§ PROVIDED INFORMATION:
(* ===== verification/Rpc.v ===== *)
(** * Rpc: a client and the coordinator together

    A client's call ([Client]), the frame it sends, the coordinator's reader, core
    loop and response ([Coordinator], [CoordClient]) composed.  [RemoteCall] is what
    a kind of request promises, [RemoteCallLaws] that the program keeps it; both
    are instantiated by the ten requests of [FabricClient]. *)

From S2P Require Import Prelude Status Ids Digest Float64 Task Lifecycle Dag Reservation Placement Wire Frame Socket Channel Serialize Messages Client.
From S2P Require Import Locality Scheduler Store Outbound CoordState CoordNodes CoordAttempts CoordSched CoordClient Coordinator CoordInv CoordDurable CoordRecovery CoordProps Fabric.

Local Open Scope Z_scope.

(** ** Requests *)

(** A request, the command it becomes, what the core does before and after it
    responds, and how the client reads the response. *)
Class RemoteCall (Req Resp : Type) := {
  rc_request : Req → Message;
  rc_kind : Req → CommandKind;
  rc_answer : Req → Core Resp;
  rc_follow : Core unit;
  rc_response : Resp → Message;
  rc_parse : Parse Resp
}.
#[global] Arguments rc_follow Req Resp {_}.

(** A client's connection, and the states that differ in it only. *)
Definition not_node (ref : ConnRef) (s : Coordinator) : Prop := ∀ id, c_node_conns s !! id ≠ Some ref.

Record attached (ref : ConnRef) (cn : Conn) (s : Coordinator) : Prop := {
  att_conn : c_conns s !! ref = Some cn;
  att_client : c_client_conns s !! cn_id cn = Some ref;
  att_other : not_node ref s
}.

Record same_but (ref : ConnRef) (s s' : Coordinator) : Prop := {
  sb_state : s' = set_conns (c_conns s') s;
  sb_conns : delete ref (c_conns s') = delete ref (c_conns s)
}.

(** The frame of a request. *)
Definition request_frame (m : Message) (sender : Id128) (req : Z) : Frame :=
  make_frame (message_type m) SK_Client sender req (serialize_message m).
Definition response_frame (m : Message) (req : Z) : Frame :=
  coordinator_frame (message_type m) req (serialize_message m).

Class RemoteCallLaws (Req Resp : Type) `{!RemoteCall Req Resp} : Prop := {
  rl_command (q : Req) sender req : message_wf (rc_request q) →
    client_command (request_frame (rc_request q) sender req) = Some (rc_kind q);
  rl_kind (q : Req) : rc_kind q ≠ K_Shutdown;
  rl_process (q : Req) cmd s : cmd_kind cmd = rc_kind q →
    process cmd s = (resp ← rc_answer q;
                     respond_client cmd (message_type (rc_response resp))
                       (serialize_message (rc_response resp)) ;;
                     rc_follow Req Resp) s;
  rl_answer (q : Req) ref cn : preserves (attached ref cn) (rc_answer q);
  rl_follow ref cn : preserves (attached ref cn) (rc_follow Req Resp);
  rl_follow_same ref s s' : same_but ref s s' → not_node ref s →
    same_but ref (exec (rc_follow Req Resp) s) (exec (rc_follow Req Resp) s');
  rl_reads (r : Resp) : message_wf (rc_response r) → reads rc_parse (serialize_message (rc_response r)) r;
  rl_type (r : Resp) : message_type (rc_response r) ≠ kErrorResponse
}.

(** ** What the core answers *)

Definition submit_answer (q : TaskSubmit) : Core TaskSubmitResponse :=
  r ← submit_task q; mret (mkTaskSubmitResponse r.1 (ct_id (tsub_task q)) r.2).

Definition inspect_answer (q : TaskInspect) : Core TaskInspectResponse :=
  let id := tin_task_id q in
  task ← gets (λ s, find_task (c_graph s) id);
  match task with
  | None => mret (mkTaskInspectResponse false id "" TC_Generic TS_Submitted "task not found" [] 0 "")
  | Some t =>
      st ← state_of id;
      attempts ← attempts_at id;
      mret (mkTaskInspectResponse true id (ct_name t) (ct_task_class t) st "" attempts
              (u32 (Z.of_nat (length attempts))) (to_hex (ct_workload t)))
  end.

(** The requests that only read. *)
Definition list_answer (q : TaskList) (s : Coordinator) : TaskListResponse :=
  let wanted := if bool_decide (tl_filter_state q = "") then None else parse_task_state (tl_filter_state q) in
  mkTaskListResponse (list_tasks (c_graph s)
    (λ id _, match wanted with
             | Some st => bool_decide (task_state (c_graph s) id = st)
             | None => true
             end)).
Definition workload_answer (q : WorkloadInspect) (s : Coordinator) : WorkloadInspectResponse :=
  let id := wi_workload_id q in
  match ds_workloads (c_durable s) !! id with
  | None => mkWorkloadInspectResponse false id "" [] "workload not found"
  | Some w => mkWorkloadInspectResponse true id (wl_name w)
                (list_tasks (c_graph s) (λ _ t, bool_decide (ct_workload t = id))) ""
  end.
Definition placement_answer (q : PlacementQuery) (s : Coordinator) : PlacementResponse :=
  mkPlacementResponse true
    (place (c_scheduler s) (pq_task q) (c_nodes s) (c_reservations s) (c_locality s)) "".
Definition node_list_answer (s : Coordinator) : NodeListResponse :=
  mkNodeListResponse (map (node_status (c_reservations s)) (in_order (c_nodes s))).
(** X23. The two builds show the same accuracy: from equal counters that
    are not negative (and clear of the limit of [int] on the desktop), the
    percentage of [calculateAccuracy] equals that of [Accuracy], and lies
    between 0 and 100. *)
Theorem web_and_desktop_accuracy_alike (s : Web.GameStore) (g : GameState.t) :
  WebStore.same_counters s g ->
  0 <= GameState.NotesHit g -> 0 <= GameState.NotesMissed g ->
  GameState.NotesHit g + GameState.NotesMissed g <= Go.int_max ->
  (WebStore.calculateAccuracy s == GameState_Accuracy g)%Q /\
  (0 <= WebStore.calculateAccuracy s <= 100)%Q.
Proof.
  intros (_ & _ & _ & Eh & Em) Hh Hm Hmax.
  assert (WebStore.calculateAccuracy s == GameState_Accuracy g)%Q as Heq.
  { unfold WebStore.calculateAccuracy, GameState_Accuracy, Go.add.
    rewrite wrap64_id by (unfold Go.is_int, Go.int_min, Go.int_max in *; lia).
    rewrite Eh, Em.
    destruct (GameState.NotesHit g + GameState.NotesMissed g =? 0);
      [reflexivity|].
    unfold Qeq, Qdiv, Qmult. simpl. lia. }
  split; [exact Heq|]. rewrite Heq. apply Accuracy_range; assumption.
Qed.

Lemma web_and_desktop_accuracy_alike_witness :
  let s := Web.mkGameStore Web.RESULTS 0 900 0 9 17 3 20 false true [] in
  let g := GameState.mk (Demo.chart []) 0 0 900 0 9 17 3 20 false true [] [] in
  (WebStore.calculateAccuracy s == GameState_Accuracy g)%Q /\
  (0 <= WebStore.calculateAccuracy s <= 100)%Q.
Proof.
  intros s g. apply (web_and_desktop_accuracy_alike s g).
  - vm_compute. repeat split; reflexivity.
  - vm_compute. discriminate.
  - vm_compute. discriminate.
  - vm_compute. discriminate.
Defined.
(** Admissibility rules of the selection engine, in the specification's
    words: the intra-node-only variant is always skipped, the fast-fabric
    tree needs [nvlsCapable], the offload variants need [collnetCapable],
    and the fast-fabric tree exists under the full-payload protocol only. *)
Definition admissible_algo (collnetCapable nvlsCapable : bool) (algo : Z)
  : bool :=
  negb (algo =? NCCL_ALGO_NVLS)
  && (nvlsCapable || negb (algo =? NCCL_ALGO_NVLS_TREE))
  && (collnetCapable
      || negb ((algo =? NCCL_ALGO_COLLNET_DIRECT)
               || (algo =? NCCL_ALGO_COLLNET_CHAIN))).

Definition compatible (algo proto : Z) : bool :=
  negb (algo =? NCCL_ALGO_NVLS_TREE) || (proto =? NCCL_PROTO_SIMPLE).

Definition all_pairs : list (Z * Z) :=
  list_prod [0; 1; 2; 3; 4; 5] [0; 1; 2].

(** The admissible pairs, in the order of enumeration. *)
Definition admissible (collnetCapable nvlsCapable : bool) : list (Z * Z) :=
  filter (fun ap => admissible_algo collnetCapable nvlsCapable (fst ap)
                    && compatible (fst ap) (snd ap))
    all_pairs.

(** The capability flags arrive as C truth values. *)
Definition truth (flag : Z) : bool := negb (flag =? 0).

(** The values of the counter of [for (i = lo; i < lo + n; i++)]. *)
Fixpoint counter_values (lo : Z) (n : nat) : list Z :=
  match n with
  | O => []
  | S n' => lo :: counter_values (lo + 1) n'
  end.

(** The admissible pairs of one algorithm. *)
Definition admissible_row (collnetCapable nvlsCapable : bool) (algo : Z)
  : list (Z * Z) :=
  filter (fun ap => admissible_algo collnetCapable nvlsCapable (fst ap)
                    && compatible (fst ap) (snd ap))
    [(algo, 0); (algo, 1); (algo, 2)].

(** Visiting a list of pairs one after the other. *)
Fixpoint visit_all (ctx : nccl_tuner_context) (collType : ncclFunc_t)
    (nBytes numPipeOps : Z) (l : list (Z * Z)) (st : search_state)
  : option search_state :=
  match l with
  | [] => Some st
  | ap :: l' =>
      st' <- visit_pair ctx collType nBytes numPipeOps (fst ap) (snd ap) st ;;
      visit_all ctx collType nBytes numPipeOps l' st'
  end.

(** A recommendation: algorithm and protocol written, channel count left
    as the caller passed it. *)
Definition recommend (out0 : outputs) (ap : Z * Z) : outputs :=
  {| algorithm := fst ap; protocol := snd ap; nChannels := nChannels out0 |}.

(** Contexts as [pluginInit] builds them. *)
Definition session (nRanks nNodes : Z) : nccl_tuner_context :=
  {| dims := {| num_ranks := wrap32 nRanks; num_nodes := wrap32 nNodes |};
     params := session_params |}.

(** ** The closed forms of the specification *)

(** Effective bandwidth of the ring model before the protocol penalty:
    inter-node bandwidth times channel count. *)
Definition ring_bandwidth (params : nccl_tuner_model_params) : float :=
  Binary32.mul (internode_bw params) (Binary32.of_Z (num_channels params)).

(** Total cost: [(totalLatency * pipelineDepth) + payloadBytes /
    effectiveBandwidth], the low-latency protocols paying their penalty on
    the bandwidth. *)
Definition total_cost (totalLatency : float) (pipelineDepth payloadBytes : Z)
    (proto : Z) (bandwidth : float) : float :=
  Binary32.add
    (Binary32.mul totalLatency (Binary32.of_Z pipelineDepth))
    (Binary32.div (Binary32.of_Z payloadBytes)
       (protocol_penalty proto bandwidth)).

(** Ring all-reduce: [2 * (rankCount - 1)] steps, [2 * nodeCount] of them at
    the inter-node latency and the remaining ones at the intra-node
    latency. *)
Definition ring_total_steps (rankCount : Z) : Z := 2 * (rankCount - 1).
Definition ring_internode_steps (nodeCount : Z) : Z := 2 * nodeCount.
Definition ring_intranode_steps (rankCount nodeCount : Z) : Z :=
  ring_total_steps rankCount - ring_internode_steps nodeCount.

Definition ring_latency (baseLatency intraLat interLat : float)
    (rankCount nodeCount : Z) : float :=
  Binary32.add baseLatency
    (Binary32.add
       (Binary32.mul (Binary32.of_Z (ring_internode_steps nodeCount))
          interLat)
       (Binary32.mul
          (Binary32.of_Z (ring_intranode_steps rankCount nodeCount))
          intraLat)).

(** The step counts of the ring model are representable as [int]. *)
Definition ring_steps_fit (rankCount nodeCount : Z) : Prop :=
  int_range (rankCount - 1) /\ int_range (ring_total_steps rankCount)
  /\ int_range (ring_internode_steps nodeCount)
  /\ int_range (ring_intranode_steps rankCount nodeCount).

(** Tree all-reduce: twice the sum of [rankCount / nodeCount - 1] intra-node
    hops and [log2 nodeCount] inter-node hops. *)
Definition tree_latency (baseLatency intraLat interLat : float)
    (rankCount nodeCount : Z) : float :=
  Binary32.add baseLatency
    (Binary32.mul (Binary32.of_Z 2)
       (Binary32.add
          (Binary32.mul (Binary32.of_Z (Z.quot rankCount nodeCount - 1))
             intraLat)
          (Binary32.mul (Binary32.of_Z (Z.log2 nodeCount)) interLat))).

(** Half the bandwidth of the ring. *)
Definition tree_bandwidth (params : nccl_tuner_model_params) : float :=
  Binary32.div (ring_bandwidth params) (Binary32.of_Z 2).

(** ** Reference semantics of rounding to binary32 *)

(** Every finite binary32 number is an integer multiple of [2^-149], the
    least positive one; [ulps x] is that multiple. *)
Definition ulps (x : float) : Z :=
  match x with
  | S754_finite s m e => cond_Zopp s (Zpos m * 2 ^ (e + 149))
  | _ => 0
  end.

(** Zeros and the finite numbers of the format. *)
Definition finite32 (x : float) : bool :=
  match x with
  | S754_zero _ => true
  | S754_finite _ m e => bounded Binary32.prec Binary32.emax m e
  | _ => false
  end.

(** Where the rational [N / D] lies between [N / D] rounded down and the
    next integer. *)
Definition loc_of (N D : Z) : location :=
  if N mod D =? 0 then loc_Exact else loc_Inexact (2 * (N mod D) ?= D).

Definition rec_of (N D : Z) : shr_record :=
  shr_record_of_loc (N / D) (loc_of N D).

(** The integer nearest to [N / D], ties to even. *)
Definition rne (N D : Z) : Z := round_nearest_even (N / D) (loc_of N D).

(** The binary32 number nearest to [N / D] units of [2^-149], ties to even,
    in the same units, for [0 <= N] and [0 < D]: at most 24 significant
    bits are kept. *)
Definition round_ulps (N D : Z) : Z :=
  let n := Z.max (Zdigits2 (N / D) - 24) 0 in
  rne N (D * 2 ^ n) * 2 ^ n.

(** The same for either sign. *)
Definition round_units (N D : Z) : Z :=
  if N <? 0 then - round_ulps (- N) D else round_ulps N D.

(** The first multiple of [2^-149] beyond the finite numbers. *)
Definition overflow_ulps : Z := 2 ^ 277.

(** The second half of [binary_round_aux]: the rounded mantissa [m] at
    exponent [e] is brought back to at most 24 bits and checked for
    overflow. *)
Definition pack32 (s : bool) (m e : Z) : float :=
  let '(mrs, e') := shr_fexp Binary32.prec Binary32.emax m e loc_Exact in
  match shr_m mrs with
  | Z0 => S754_zero s
  | Zpos p =>
      if e' <=? Binary32.emax - Binary32.prec then S754_finite s p e'
      else S754_infinity s
  | Zneg _ => S754_nan
  end.

(** The non-negative multiples of [2^-149] that binary32 represents, but
    for the bound on the exponent: at most 24 significant bits. *)
Definition representable (u : Z) : Prop :=
  0 <= u /\ u mod 2 ^ Z.max (Zdigits2 u - 24) 0 = 0.

(** Finite numbers of magnitude at most [2 ^ k]. *)
Definition within (k : Z) (x : float) : Prop :=
  finite32 x = true /\ Z.abs (ulps x) <= 2 ^ (k + 149).

(** ** What the search should return *)

(** [ap], of cost [c], is the first pair of [l] of minimum cost among the
    pairs of [l] of non-negative cost: the pairs before it cost strictly
    more, the pairs behind it at least as much. *)
Definition first_minimum (cost : Z * Z -> option float) (l : list (Z * Z))
    (ap : Z * Z) (c : float) : Prop :=
  exists before after,
    l = before ++ ap :: after
    /\ cost ap = Some c
    /\ Binary32.leb Binary32.zero c = true
    /\ (forall ap' c', In ap' before -> cost ap' = Some c' ->
                       Binary32.leb Binary32.zero c' = true ->
                       Binary32.ltb c c' = true)
    /\ (forall ap' c', In ap' after -> cost ap' = Some c' ->
                       Binary32.leb Binary32.zero c' = true ->
                       Binary32.leb c c' = true).
Lemma is_newline_linebreak (c : ascii) : is_linebreak c = false -> Csv.is_newline c = false.
Proof.
  intros H. unfold Csv.is_newline.
  destruct (Ascii.eqb_spec c NL) as [->|]; [discriminate H|].
  destruct (Ascii.eqb_spec c CR) as [->|]; [discriminate H|]. reflexivity.
Qed.

(** The end of a line closes the record or leaves a quoted field open. *)
Lemma process_end (r : Csv.reader) :
  exists r', Csv.process None r = Some r'
             /\ (Csv.st r' = Csv.START_RECORD
                 \/ r' = r /\ Csv.st r = Csv.IN_QUOTED_FIELD).
Proof.
  unfold Csv.process. destruct (Csv.st r) eqn:E; eexists; (split; [reflexivity|]); auto.
Qed.

(** A character that is no line boundary: the reader fails on a full
    field only, and the field grows by one character at most. *)
Lemma process_char (c : ascii) (r : Csv.reader) :
  is_linebreak c = false ->
  Csv.st r <> Csv.EAT_CRNL ->
  length (Csv.field r) < Csv.field_limit ->
  exists r', Csv.process (Some c) r = Some r'
             /\ Csv.st r' <> Csv.EAT_CRNL
             /\ Csv.st r' <> Csv.START_RECORD
             /\ length (Csv.field r') <= S (length (Csv.field r)).
Proof.
  intros Hc Hs Hl. apply is_newline_linebreak in Hc.
  assert (A : forall s, s <> Csv.EAT_CRNL -> s <> Csv.START_RECORD ->
                exists r', Csv.add_char c s r = Some r'
                           /\ Csv.st r' <> Csv.EAT_CRNL
                           /\ Csv.st r' <> Csv.START_RECORD
                           /\ length (Csv.field r') <= S (length (Csv.field r))).
  { intros s H1 H2. unfold Csv.add_char.
    destruct (Nat.leb_spec Csv.field_limit (length (Csv.field r))); [lia|].
    eexists. split; [reflexivity|]. cbn [Csv.st Csv.field].
    rewrite length_app. cbn [length]. repeat split; auto; lia. }
  unfold Csv.process. rewrite Hc.
  destruct (Csv.st r) eqn:E; [| | | | |contradiction];
    repeat match goal with
           | |- context [if ?b then _ else _] => destruct b
           end;
    try (apply A; discriminate);
    (eexists; split; [reflexivity|]; cbn [Csv.st Csv.field Csv.goto Csv.save_field length];
     repeat split; try discriminate; lia).
Qed.

Lemma end_line_no_error (r : Csv.reader) (k : Csv.reader -> list (list str) * bool) :
  (forall r', Csv.st r' <> Csv.EAT_CRNL ->
              length (Csv.field r') <= length (Csv.field r) -> no_error (k r')) ->
  no_error (end_line r k).
Proof.
  intros H. unfold end_line.
  destruct (process_end r) as (r' & -> & [E|[-> E]]).
  - rewrite E. specialize (H Csv.fresh). unfold no_error in *.
    destruct (k Csv.fresh) as [rows failed]. cbn [snd] in *.
    apply H; [discriminate|cbn [Csv.field Csv.fresh length]; lia].
  - rewrite E. apply H; [rewrite E; discriminate|lia].
Qed.

Lemma rows_from_nil_no_error (r : Csv.reader) : no_error (Csv.rows_from [] r).
Proof. unfold no_error. cbn [Csv.rows_from]. destruct (Csv.st r); reflexivity. Qed.

Lemma stream_no_error (n : nat) :
  forall (s : str) (b : bool) (r : Csv.reader),
    length s <= n ->
    Csv.st r <> Csv.EAT_CRNL ->
    length (Csv.field r) + length s <= Csv.field_limit ->
    no_error (stream s b r).
Proof.
  induction n as [|n IH]; intros s b r Hn Hs Hl.
  - destruct s; [|cbn [length] in Hn; lia]. cbn [stream]. destruct b.
    + apply end_line_no_error. intros. apply rows_from_nil_no_error.
    + apply rows_from_nil_no_error.
  - destruct s as [|c s].
    { cbn [stream]. destruct b.
      + apply end_line_no_error. intros. apply rows_from_nil_no_error.
      + apply rows_from_nil_no_error. }
    cbn [length] in Hn, Hl. cbn [stream]. destruct (is_linebreak c) eqn:Hc.
    + destruct s as [|d s'].
      * apply end_line_no_error. intros. apply rows_from_nil_no_error.
      * cbn [length] in Hn, Hl.
        destruct (Ascii.eqb c CR && Ascii.eqb d NL);
          apply end_line_no_error; intros r' H1 H2; apply IH; auto; cbn [length]; lia.
    + destruct (process_char c r Hc Hs) as (r' & -> & H1 & _ & H2); [lia|].
      apply IH; [lia|exact H1|lia].
Qed.
(** * IMSI-CATcher: the GSM location engine of [gsmlocation.py]

    A shallow embedding of [TrianguladorGSM], [MapeadorGSM] and
    [AnalizadorGSMAvanzado], and the properties of the estimation engine
    that the specification states about them.

    Conventions of the embedding.
    - Python [float] and NumPy [float64] values are idealised as real
      numbers.  A value that a NumPy operation makes non-finite (NaN, or an
      infinity from a division by zero) is [None] of [flotante]; every
      later operation on it is [None] again, as NaN propagates.  What a
      statement says of a returned number is said up to the rounding of
      binary64; where rounding changes the outcome itself (a raised
      exception, an order between two values), the statement is about the
      calls that return, or module [Binario64] is used.
    - Python [int] is [Z]; [str] is [string]; [datetime] is the number of
      microseconds since the epoch, in [Z], and [timedelta(minutes=5)] is
      300000000.
    - [dict] and [defaultdict(list)] are [gmap string _]; a missing key of a
      [defaultdict(list)] reads as the empty list.
    - A raised exception is the [Lanza] outcome of [resultado]; a function
      of the source that can raise returns a [resultado].
    - [datetime.now()] is an input: every call of
      [procesar_medicion_celda] receives the clock reading [ahora].
    - [scipy.optimize.minimize] is outside the repository; it is a
      variable of the sections that need it.
    - Module [Binario64] embeds the radicand of [_calcular_distancia] and
      the centroid of two towers a second time, with IEEE-754 double
      arithmetic, for the properties that are about rounding. *)

From Stdlib Require Import Reals Lra Lia ZArith String.
From Stdlib Require PrimFloat.
From stdpp Require Import gmap strings list fin_maps.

§ EXERCISE:
Please provide nothing but the number of lines in the records that hold the string "outcome".

§ OUTPUT FOR THIS TASK:
2